TASK PROMPT: Examine each line of the data, and copy the ones containing "strategies".

RECORDS FOR THE TASK:
Ltac quiet_step :=
  first
    [ assumption
    | match goal with Hs : forall _, no_exception _ |- _ => apply Hs end
    | apply no_exception_ret | apply no_exception_get_self
    | apply no_exception_try_except
    | apply no_exception_try_except_Exception; intros ?
    | apply no_exception_bind; [|intros ?]
    | match goal with
      | |- no_exception (if ?b then _ else _) => destruct b
      | |- no_exception (match ?x with _ => _ end) => destruct x
      end ].

Ltac advance E := erewrite bind_ok by exact E; cbv beta iota.

Section Methods.
Context {W El : Type} `{Browser W El}.

#[local] Abbreviation M := (@Session.M W El).
#[local] Abbreviation scraper := (Session.scraper W El).

(** *** The strategy loop *)

Lemma locator_eqb_refl (l : locator) : Toy.locator_eqb l l = true.
Proof.
  destruct l as [[] v]; unfold Toy.locator_eqb; simpl; apply String.eqb_refl.
Qed.

Lemma lookup_in (l : locator) strategies :
  In l strategies -> @lookup_among El strategies (CallFindElement l) = true.
Proof.
  intros Hin. simpl. apply existsb_exists. exists l.
  split; [assumption | apply locator_eqb_refl].
Qed.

RESPONSE AREA:
Lemma lookup_in (l : locator) strategies :
  In l strategies -> @lookup_among El strategies (CallFindElement l) = true.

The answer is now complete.